Does he fit into my life or just my boxes?

If you’re not selective enough on Bumble, you may be bombarded by men of every age, shape, taste and geographic location. That was my initial experience: in an effort to be open, I quickly realized the only thing I had opened myself up to was being inundated with the faces and grammatically-unsound descriptions of men I would probably cross the street to escape, should we ever actually have to leave our houses in this digitally-saturated world.

So, in an effort to stop scaring the shit out of my cats with my continuous outbursts of “yikes” and gasps, I deleted a few groups: I lowered the age of men I was seeking and curbed my geographic enthusiasm to see if my amorous catchment became any more appealing. Well, to put it lightly, it did not.

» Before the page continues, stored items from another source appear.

(* ===== verification/SyncEnvelope.v ===== *)
(** * Encrypted documents: [crates/zode_sync/src/envelope.rs]

    The server of the sync service stores opaque documents.  A document is an envelope: the ciphertext of the content under the user's key, bound by
    the additional authenticated data to the user, to the slot it is stored in and to the key.  The cipher, the random number generator,
    base64 and JSON are third-party code: [SyncCrypto] and [Rng] are the calls made to them, [CryptoLaws] what they promise.  A Rust
    [String] is a [string], bytes are a list of numbers. *)

From Stdlib Require Import String.
From stdpp Require Export strings pretty.
From S2P Require Import Prelude Bytes RecoveryKey.
Local Open Scope N_scope.

Definition ENVELOPE_VERSION : N := 1.
Definition ALGORITHM : string := "AES-256-GCM".
Definition SEPARATOR : N := 0x1F.
Definition SHARING_KEY_RESOURCE : string := "sharing-key".
Definition TEAM_ENTRY_LABEL : string := "team-entry".
Definition NONCE_LEN : nat := 12.

(** [char::from(SEPARATOR)], as a string. *)
Definition SEPARATOR_STR : string := String (Ascii.ascii_of_N SEPARATOR) EmptyString.

Inductive TeamRoute := RouteKey | MemberKeys | KeyEnvelopes | KeyRotate.
Definition route_as_str (r : TeamRoute) : string :=
  match r with
  | RouteKey => "key" | MemberKeys => "members/keys" | KeyEnvelopes => "key/envelopes" | KeyRotate => "key/rotate"
  end.

Inductive Kind := Settings | Keymap | Extensions.
#[export] Instance Kind_eq_dec : EqDecision Kind.
Proof. solve_decision. Defined.
Definition Kind_ALL : list Kind := [Settings; Keymap; Extensions].
Definition as_str (kind : Kind) : string :=
  match kind with Settings => "settings" | Keymap => "keymap" | Extensions => "extensions" end.

Inductive SyncCryptoError :=
  | WrongKey
  | KeyRotated (theirs ours : list N)
  | UnsupportedVersion (v : N)
  | Malformed (reason : string).

(** ** Resources *)
Record Resource := mkResource { r_path : string; r_aad_label : string; r_discriminator : option string }.
#[export] Instance Resource_eq_dec : EqDecision Resource.
Proof. solve_decision. Defined.

(** [u8::is_ascii_lowercase() || is_ascii_digit() || == b'-'] *)
Definition segment_byte (b : N) : bool :=
  ((97 <=? b) && (b <=? 122)) || ((48 <=? b) && (b <=? 57)) || (b =? 45).
Definition validated_segment (raw : string) : result SyncCryptoError string :=
  if (String.length raw =? 0)%nat || (64 <? String.length raw)%nat
  then Bad (Malformed ("resource segment length " +:+ pretty (String.length raw)))
  else if negb (forallb segment_byte (as_bytes raw))
  then Bad (Malformed "a resource segment is lowercase letters, digits and dashes")
  else Good raw.

Definition sync (kind : Kind) : Resource := mkResource ("sync/" +:+ as_str kind) (as_str kind) None.
Definition env_entry (entry_id : string) : result SyncCryptoError Resource :=
  entry_id ← validated_segment entry_id;
  Good (mkResource ("env/" +:+ entry_id) "env" (Some entry_id)).
Definition env_singleton (name : string) : result SyncCryptoError Resource :=
  _ ← validated_segment name;
  Good (mkResource ("sync/" +:+ name) name None).
Definition env_listing : Resource := mkResource "env" "env" None.
Definition sharing_key : Resource := mkResource ("sync/" +:+ SHARING_KEY_RESOURCE) SHARING_KEY_RESOURCE None.
Definition account_sharing_key : Resource :=
  mkResource ("account/" +:+ SHARING_KEY_RESOURCE) SHARING_KEY_RESOURCE None.
Definition team_entry (team_id entry_id : string) : result SyncCryptoError Resource :=
  team_id ← validated_segment team_id;
  entry_id ← validated_segment entry_id;
  Good (mkResource ("teams/" +:+ team_id +:+ "/vault/" +:+ entry_id) TEAM_ENTRY_LABEL
                   (Some (team_id +:+ SEPARATOR_STR +:+ entry_id))).
Definition team_listing (team_id : string) : result SyncCryptoError Resource :=
  team_id ← validated_segment team_id;
  Good (mkResource ("teams/" +:+ team_id +:+ "/vault") TEAM_ENTRY_LABEL None).
Definition team_route (team_id : string) (route : TeamRoute) : result SyncCryptoError Resource :=
  team_id ← validated_segment team_id;
  Good (mkResource ("teams/" +:+ team_id +:+ "/" +:+ route_as_str route) TEAM_ENTRY_LABEL None).

(** ** Envelopes *)
Record Envelope := mkEnvelope { e_v : N; e_alg : string; e_kid : string; e_nonce : string; e_ct : string }.

(** The calls to [ring], [sha2], [base64] and [serde_json]. *)
Class SyncCrypto := {
  sha256 : list N → list N;
  base64_encode : list N → string;
  base64_decode : string → option (list N);
  aead_seal : list N → list N → list N → list N → option (list N);
  aead_open : list N → list N → list N → list N → option (list N);
  json_of_envelope : Envelope → result string (list N);
  envelope_of_json : list N → result string Envelope }.

(** [SystemRandom::fill] on a buffer of the given length. *)
Class Rng (R : Type) := fill : nat → R → R * option (list N).

Section envelope.
Context `{SyncCrypto} {R : Type} `{!Rng R}.

Definition aad (user_id : string) (resource : Resource) (version : N) (kid : list N) : list N :=
  as_bytes user_id ++ [SEPARATOR] ++ as_bytes (r_aad_label resource) ++ [SEPARATOR] ++
  as_bytes (pretty version) ++ [SEPARATOR] ++ kid ++
  match r_discriminator resource with
  | Some discriminator => [SEPARATOR] ++ as_bytes discriminator
  | None => []
  end.

(** A key is its bytes. *)
Definition dek_kid (dek : list N) : list N := kid sha256 dek.
Definition sealing_key (dek : list N) : result SyncCryptoError (list N) :=
  if (length dek =? DEK_LEN)%nat then Good dek else Bad (Malformed "key length").

(** [try_into] a [[u8; n]] *)
Definition sized (n : nat) (bytes : list N) : option (list N) :=
  if (length bytes =? n)%nat then Some bytes else None.
Definition ok_or {E A} (o : option A) (e : E) : result E A := match o with Some a => Good a | None => Bad e end.

Definition encrypt_at (dek : list N) (user_id : string) (resource : Resource) (plaintext : list N) (rng : R)
    : R * result SyncCryptoError Envelope :=
  let kid := dek_kid dek in
  match fill NONCE_LEN rng with
  | (rng, None) => (rng, Bad (Malformed "no randomness available"))
  | (rng, Some nonce_bytes) =>
      (rng, key ← sealing_key dek;
            buffer ← ok_or (aead_seal key nonce_bytes (aad user_id resource ENVELOPE_VERSION kid) plaintext)
                           (Malformed "sealing failed");
            Good (mkEnvelope ENVELOPE_VERSION ALGORITHM (base64_encode kid) (base64_encode nonce_bytes) (base64_encode buffer)))
  end.
Definition encrypt (dek : list N) (user_id : string) (kind : Kind) (plaintext : list N) (rng : R)
    : R * result SyncCryptoError Envelope :=
  encrypt_at dek user_id (sync kind) plaintext rng.

Definition decrypt_at (dek : list N) (user_id : string) (resource : Resource) (envelope : Envelope)
    : result SyncCryptoError (list N) :=
  if negb (e_v envelope =? ENVELOPE_VERSION) then Bad (UnsupportedVersion (e_v envelope))
  else if negb (String.eqb (e_alg envelope) ALGORITHM) then Bad (Malformed ("algorithm " +:+ e_alg envelope))
  else theirs ← ok_or (base64_decode (e_kid envelope) ≫= sized KID_LEN) (Malformed "key fingerprint");
       let ours := dek_kid dek in
       if negb (bool_decide (theirs = ours)) then Bad (KeyRotated theirs ours)
       else nonce_bytes ← ok_or (base64_decode (e_nonce envelope) ≫= sized NONCE_LEN) (Malformed "nonce");
            buffer ← ok_or (base64_decode (e_ct envelope)) (Malformed "ciphertext");
            key ← sealing_key dek;
            ok_or (aead_open key nonce_bytes (aad user_id resource (e_v envelope) ours) buffer) WrongKey.
Definition decrypt (dek : list N) (user_id : string) (kind : Kind) (envelope : Envelope) : result SyncCryptoError (list N) :=
  decrypt_at dek user_id (sync kind) envelope.

Definition to_blob (envelope : Envelope) : result SyncCryptoError string :=
  json ← map_err Malformed (json_of_envelope envelope);
  Good (base64_encode json).
Definition from_blob (blob : string) : result SyncCryptoError Envelope :=
  json ← ok_or (base64_decode blob) (Malformed "blob is not base64");
  map_err Malformed (envelope_of_json json).
End envelope.

(** What the code relies on: base64 and JSON read back what they wrote, a digest has 32 bytes, the generator fills the buffer, and the cipher opens what it
    sealed and nothing else: under the same key and nonce a ciphertext opens only with the data it was sealed with. *)
Class CryptoLaws `{SyncCrypto} {R : Type} `{!Rng R} : Prop := {
  base64_roundtrip bytes : base64_decode (base64_encode bytes) = Some bytes;
  json_roundtrip envelope json : json_of_envelope envelope = Good json → envelope_of_json json = Good envelope;
  sha256_length bytes : length (sha256 bytes) = 32%nat;
  fill_length n (rng : R) rng' bytes : fill n rng = (rng', Some bytes) → length bytes = n;
  aead_roundtrip key nonce aad plaintext ciphertext :
    aead_seal key nonce aad plaintext = Some ciphertext → aead_open key nonce aad ciphertext = Some plaintext;
  aead_authentic key nonce aad aad' plaintext plaintext' ciphertext :
    aead_seal key nonce aad plaintext = Some ciphertext → aead_open key nonce aad' ciphertext = Some plaintext' → aad' = aad }.
Arguments CryptoLaws {_} R {_}.

(** ** Resources have one slot each *)

(** The resources something is encrypted for. *)
Inductive sealed_resource : Resource → Prop :=
  | sealed_sync kind : sealed_resource (sync kind)
  | sealed_env_entry entry_id r : env_entry entry_id = Good r → sealed_resource r
  | sealed_env_singleton name r : env_singleton name = Good r → sealed_resource r
  | sealed_sharing_key : sealed_resource sharing_key
  | sealed_team_entry team_id entry_id r : team_entry team_id entry_id = Good r → sealed_resource r.

Lemma validated_segment_good raw s : validated_segment raw = Good s →
  s = raw ∧ (0 < String.length raw <= 64)%nat ∧ forallb segment_byte (as_bytes raw) = true.
Proof.
  unfold validated_segment. destruct (Nat.eqb_spec (String.length raw) 0), (Nat.ltb_spec 64 (String.length raw)); cbn [orb]; try done.
  destruct (forallb _ _) eqn:E; [|done]. intros [= <-]. split; [done|]. split; [lia|done].
Qed.
Lemma segment_separator raw s : validated_segment raw = Good s → SEPARATOR ∉ as_bytes raw.
Proof.
  intros (_ & _ & Hf)%validated_segment_good Hin. rewrite forallb_forall in Hf. by specialize (Hf _ (proj1 (list_elem_of_In _ _) Hin)).
Qed.

Lemma sealed_form r : sealed_resource r →
  SEPARATOR ∉ as_bytes (r_aad_label r) ∧
  ((r_discriminator r = None ∧ r_path r = ("sync/" +:+ r_aad_label r)%string) ∨
   (∃ id, r = mkResource ("env/" +:+ id) "env" (Some id)) ∨
   (∃ team id, SEPARATOR ∉ as_bytes team ∧ r = mkResource ("teams/" +:+ team +:+ "/vault/" +:+ id) TEAM_ENTRY_LABEL (Some (team +:+ SEPARATOR_STR +:+ id)))).
Proof.
  assert (∀ s, forallb (fun b => negb (b =? SEPARATOR)) (as_bytes s) = true → SEPARATOR ∉ as_bytes s) as Hno.
  { intros s Hf Hin. rewrite forallb_forall in Hf. by specialize (Hf _ (proj1 (list_elem_of_In _ _) Hin)). }
  destruct 1 as [kind|entry_id r E|name r E| |team_id entry_id r E].
  - split; [by destruct kind; apply Hno|]. by left.
  - unfold env_entry in E. apply result_bind_good in E as (s & Hs & [= <-]). split; [by apply Hno|]. right. left. eauto.
  - unfold env_singleton in E. apply result_bind_good in E as (s & Hs & [= <-]). split; [by eapply segment_separator|]. by left.
  - split; [by apply Hno|]. by left.
  - unfold team_entry in E. apply result_bind_good in E as (t & Ht & E). apply result_bind_good in E as (e & He & [= <-]).
    split; [by apply Hno|]. right. right. apply validated_segment_good in Ht as Ht'. destruct Ht' as [-> _].
    exists team_id, e. split; [by eapply segment_separator|done].
Qed.

Lemma sealed_resource_inj r r' : sealed_resource r → sealed_resource r' →
  r_aad_label r = r_aad_label r' → r_discriminator r = r_discriminator r' → r = r'.
Proof.
  intros [_ Hr]%sealed_form [_ Hr']%sealed_form El Ed.
  destruct Hr as [[Hd Hp]|[[id ->]|(team & id & Hs & ->)]], Hr' as [[Hd' Hp']|[[id' ->]|(team' & id' & Hs' & ->)]]; cbn [r_aad_label r_discriminator r_path] in *; try congruence; try discriminate El.
  - destruct r, r'; cbn in *. congruence.
  - injection Ed as Ed. apply (f_equal as_bytes) in Ed. rewrite !as_bytes_app in Ed. change (as_bytes SEPARATOR_STR) with [SEPARATOR] in Ed.
    cbn [app] in Ed.
    apply (separator_splits SEPARATOR) in Ed as [<-%as_bytes_inj <-%as_bytes_inj]; done.
Qed.

(** ** The authenticated data determine the user and the resource *)
Lemma pretty_version : as_bytes (pretty ENVELOPE_VERSION) = [49].
Proof. reflexivity. Qed.

Lemma aad_inj u u' r r' k k' : SEPARATOR ∉ as_bytes u → SEPARATOR ∉ as_bytes u' → sealed_resource r → sealed_resource r' →
  length k = length k' → aad u r ENVELOPE_VERSION k = aad u' r' ENVELOPE_VERSION k' → u = u' ∧ r = r' ∧ k = k'.
Proof.
  intros Hu Hu' Hr Hr' Hk E. unfold aad in E. rewrite pretty_version in E. cbn [app] in E.
  apply (separator_splits SEPARATOR) in E as [->%as_bytes_inj E]; [|done..].
  apply (separator_splits SEPARATOR) in E as [El%as_bytes_inj E]; [|by apply sealed_form..].
  injection E as E. apply app_inj_1 in E as [-> Ed]; [|done]. split; [done|]. split; [|done].
  apply sealed_resource_inj; [done..|]. destruct (r_discriminator r), (r_discriminator r'); try done.
  injection Ed as Ed. by apply as_bytes_inj in Ed as ->.
Qed.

I put my best photo forward, and this is what I am forced to swipe right on in return???

 Not to sound like an asshole, but gentlemen, are you kidding me? I spent 20 minutes measuring the depth of my t-shirt’s V to avoid looking too eager, and you’re posting photos where there are beer stains and other unidentifiable substances on yours? Not only do your photos leave much to be desired by being wholly devoid of desirable attributes, but your weird jokes and even more bizarre rants about modern women’s shortcomings are eyebrow-raising at best.

Real-life me knows I am a catch and one that is not to-be-caught by someone who lacks even enough zest for renewing their romantic life to, at least, fake it with a photo that doesn’t contain their ex’s scratched out face on it.

So, why am I still stressed if I am not getting swiped on enough?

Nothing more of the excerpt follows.